Segment Start: Excerpted data

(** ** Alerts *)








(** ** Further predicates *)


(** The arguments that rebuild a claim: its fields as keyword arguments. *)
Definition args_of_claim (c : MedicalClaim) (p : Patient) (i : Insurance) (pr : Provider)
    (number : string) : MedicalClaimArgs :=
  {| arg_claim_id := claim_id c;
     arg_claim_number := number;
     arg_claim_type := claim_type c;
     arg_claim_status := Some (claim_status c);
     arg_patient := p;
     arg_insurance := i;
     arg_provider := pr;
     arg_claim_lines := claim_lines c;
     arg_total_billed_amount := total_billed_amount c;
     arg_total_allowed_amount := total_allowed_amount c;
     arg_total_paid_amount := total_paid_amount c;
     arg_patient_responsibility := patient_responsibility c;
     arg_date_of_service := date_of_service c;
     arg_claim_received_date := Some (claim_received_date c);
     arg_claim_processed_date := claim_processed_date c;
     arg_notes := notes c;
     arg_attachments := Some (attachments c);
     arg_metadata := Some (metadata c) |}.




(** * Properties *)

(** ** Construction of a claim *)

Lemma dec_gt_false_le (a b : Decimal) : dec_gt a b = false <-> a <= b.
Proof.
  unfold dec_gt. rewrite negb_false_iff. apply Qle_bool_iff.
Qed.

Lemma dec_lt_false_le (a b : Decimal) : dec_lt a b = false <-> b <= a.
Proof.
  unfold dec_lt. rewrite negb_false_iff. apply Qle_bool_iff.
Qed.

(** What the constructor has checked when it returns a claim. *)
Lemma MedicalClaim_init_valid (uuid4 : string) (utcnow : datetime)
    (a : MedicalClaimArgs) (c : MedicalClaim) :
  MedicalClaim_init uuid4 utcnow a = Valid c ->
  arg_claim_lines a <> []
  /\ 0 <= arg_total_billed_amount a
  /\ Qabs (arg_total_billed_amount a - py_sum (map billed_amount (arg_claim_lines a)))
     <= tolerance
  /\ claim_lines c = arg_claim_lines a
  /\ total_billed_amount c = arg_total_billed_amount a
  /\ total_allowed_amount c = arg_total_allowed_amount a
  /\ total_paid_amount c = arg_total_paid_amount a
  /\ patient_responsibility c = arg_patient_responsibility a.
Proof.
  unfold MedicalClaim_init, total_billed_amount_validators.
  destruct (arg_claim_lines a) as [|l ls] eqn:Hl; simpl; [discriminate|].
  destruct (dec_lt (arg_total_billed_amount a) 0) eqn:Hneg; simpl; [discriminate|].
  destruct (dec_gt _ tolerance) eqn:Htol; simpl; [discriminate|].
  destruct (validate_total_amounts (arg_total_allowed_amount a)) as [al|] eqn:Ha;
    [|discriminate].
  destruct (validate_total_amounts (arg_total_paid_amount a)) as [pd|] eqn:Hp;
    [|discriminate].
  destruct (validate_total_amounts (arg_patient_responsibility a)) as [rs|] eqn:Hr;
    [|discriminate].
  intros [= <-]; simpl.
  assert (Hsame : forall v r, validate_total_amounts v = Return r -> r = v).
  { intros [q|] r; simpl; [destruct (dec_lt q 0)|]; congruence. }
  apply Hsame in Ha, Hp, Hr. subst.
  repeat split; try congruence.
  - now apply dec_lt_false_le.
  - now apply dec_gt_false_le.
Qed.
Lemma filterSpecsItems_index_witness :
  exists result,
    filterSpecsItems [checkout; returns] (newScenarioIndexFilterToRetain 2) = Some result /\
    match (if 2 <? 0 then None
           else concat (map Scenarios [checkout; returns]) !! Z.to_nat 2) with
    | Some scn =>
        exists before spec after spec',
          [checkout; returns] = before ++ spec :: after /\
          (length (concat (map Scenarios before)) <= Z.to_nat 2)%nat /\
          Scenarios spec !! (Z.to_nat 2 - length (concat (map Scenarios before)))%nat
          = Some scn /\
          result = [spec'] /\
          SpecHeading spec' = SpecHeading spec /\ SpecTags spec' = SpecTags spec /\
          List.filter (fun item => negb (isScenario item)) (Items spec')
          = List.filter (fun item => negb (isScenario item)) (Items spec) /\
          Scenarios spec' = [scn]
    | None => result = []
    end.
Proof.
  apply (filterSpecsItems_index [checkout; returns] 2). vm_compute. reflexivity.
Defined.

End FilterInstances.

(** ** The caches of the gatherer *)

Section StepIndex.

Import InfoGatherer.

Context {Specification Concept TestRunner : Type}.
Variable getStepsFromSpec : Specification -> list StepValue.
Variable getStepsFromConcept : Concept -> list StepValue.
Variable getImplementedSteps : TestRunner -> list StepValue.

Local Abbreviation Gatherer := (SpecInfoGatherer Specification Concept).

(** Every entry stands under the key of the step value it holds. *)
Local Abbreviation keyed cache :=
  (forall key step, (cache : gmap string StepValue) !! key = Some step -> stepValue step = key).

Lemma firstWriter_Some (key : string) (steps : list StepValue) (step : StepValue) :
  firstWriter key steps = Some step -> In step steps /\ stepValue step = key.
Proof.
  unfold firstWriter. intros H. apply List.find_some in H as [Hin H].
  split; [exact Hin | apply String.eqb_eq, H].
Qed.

Segment End: Excerpted data
Segment Start: Excerpted data

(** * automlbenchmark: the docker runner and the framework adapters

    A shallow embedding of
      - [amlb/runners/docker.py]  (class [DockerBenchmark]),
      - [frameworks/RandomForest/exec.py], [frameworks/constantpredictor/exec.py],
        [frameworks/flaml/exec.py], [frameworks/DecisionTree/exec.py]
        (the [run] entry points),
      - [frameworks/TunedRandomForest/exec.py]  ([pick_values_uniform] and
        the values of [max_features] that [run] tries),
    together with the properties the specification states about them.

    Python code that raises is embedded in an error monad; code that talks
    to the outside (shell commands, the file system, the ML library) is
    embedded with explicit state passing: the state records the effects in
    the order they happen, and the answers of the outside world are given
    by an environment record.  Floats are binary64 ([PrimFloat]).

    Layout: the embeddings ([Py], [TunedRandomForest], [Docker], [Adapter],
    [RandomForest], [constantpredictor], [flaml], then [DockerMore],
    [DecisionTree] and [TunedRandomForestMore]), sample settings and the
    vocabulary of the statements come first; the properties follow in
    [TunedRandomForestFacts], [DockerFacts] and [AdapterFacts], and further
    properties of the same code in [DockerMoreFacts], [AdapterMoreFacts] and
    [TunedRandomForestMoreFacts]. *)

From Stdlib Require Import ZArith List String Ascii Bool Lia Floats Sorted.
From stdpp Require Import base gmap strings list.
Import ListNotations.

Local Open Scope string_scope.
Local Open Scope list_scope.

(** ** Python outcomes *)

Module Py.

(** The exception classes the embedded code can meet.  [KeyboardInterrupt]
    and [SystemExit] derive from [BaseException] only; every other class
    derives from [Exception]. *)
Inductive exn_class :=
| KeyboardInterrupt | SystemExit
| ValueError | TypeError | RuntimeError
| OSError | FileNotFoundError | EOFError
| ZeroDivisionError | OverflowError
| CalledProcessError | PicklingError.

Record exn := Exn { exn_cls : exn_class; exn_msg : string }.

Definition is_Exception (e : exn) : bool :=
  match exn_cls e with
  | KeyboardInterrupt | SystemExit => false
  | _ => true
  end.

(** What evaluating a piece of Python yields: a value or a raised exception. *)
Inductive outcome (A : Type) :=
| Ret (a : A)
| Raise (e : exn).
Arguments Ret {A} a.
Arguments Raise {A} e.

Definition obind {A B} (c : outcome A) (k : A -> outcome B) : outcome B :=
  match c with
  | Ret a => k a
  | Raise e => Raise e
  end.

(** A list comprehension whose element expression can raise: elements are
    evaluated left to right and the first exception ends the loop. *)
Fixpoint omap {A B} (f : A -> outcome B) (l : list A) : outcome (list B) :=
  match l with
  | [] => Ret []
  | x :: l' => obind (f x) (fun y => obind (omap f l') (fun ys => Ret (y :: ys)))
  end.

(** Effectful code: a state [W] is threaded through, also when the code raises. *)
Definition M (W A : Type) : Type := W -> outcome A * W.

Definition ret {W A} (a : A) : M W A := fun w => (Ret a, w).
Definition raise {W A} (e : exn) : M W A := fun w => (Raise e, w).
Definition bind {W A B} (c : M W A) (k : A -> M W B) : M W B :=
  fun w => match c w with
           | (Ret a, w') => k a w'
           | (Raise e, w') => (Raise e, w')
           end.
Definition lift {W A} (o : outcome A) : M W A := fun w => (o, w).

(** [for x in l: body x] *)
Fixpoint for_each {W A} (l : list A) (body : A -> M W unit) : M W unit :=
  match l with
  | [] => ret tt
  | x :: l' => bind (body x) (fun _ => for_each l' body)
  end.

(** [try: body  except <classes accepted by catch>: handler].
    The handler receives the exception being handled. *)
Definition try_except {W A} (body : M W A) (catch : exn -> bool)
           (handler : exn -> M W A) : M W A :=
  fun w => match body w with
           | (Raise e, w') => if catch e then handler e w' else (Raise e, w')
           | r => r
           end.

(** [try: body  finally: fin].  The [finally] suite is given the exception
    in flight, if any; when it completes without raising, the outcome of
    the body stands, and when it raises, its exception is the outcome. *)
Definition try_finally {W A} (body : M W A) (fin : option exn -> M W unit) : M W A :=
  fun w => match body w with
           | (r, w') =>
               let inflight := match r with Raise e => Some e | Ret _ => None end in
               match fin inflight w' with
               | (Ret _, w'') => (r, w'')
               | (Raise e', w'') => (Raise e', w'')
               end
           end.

Segment End: Excerpted data

What is expected — Reproduce exactly the section above that begins at the line containing "Scenarios spec !!" and ends at the line containing "SpecHeading spec' = SpecHeading", leaving out all other lines.

Reply to the task —
          Scenarios spec !! (Z.to_nat 2 - length (concat (map Scenarios before)))%nat
          = Some scn /\
          result = [spec'] /\
          SpecHeading spec' = SpecHeading spec /\ SpecTags spec' = SpecTags spec /\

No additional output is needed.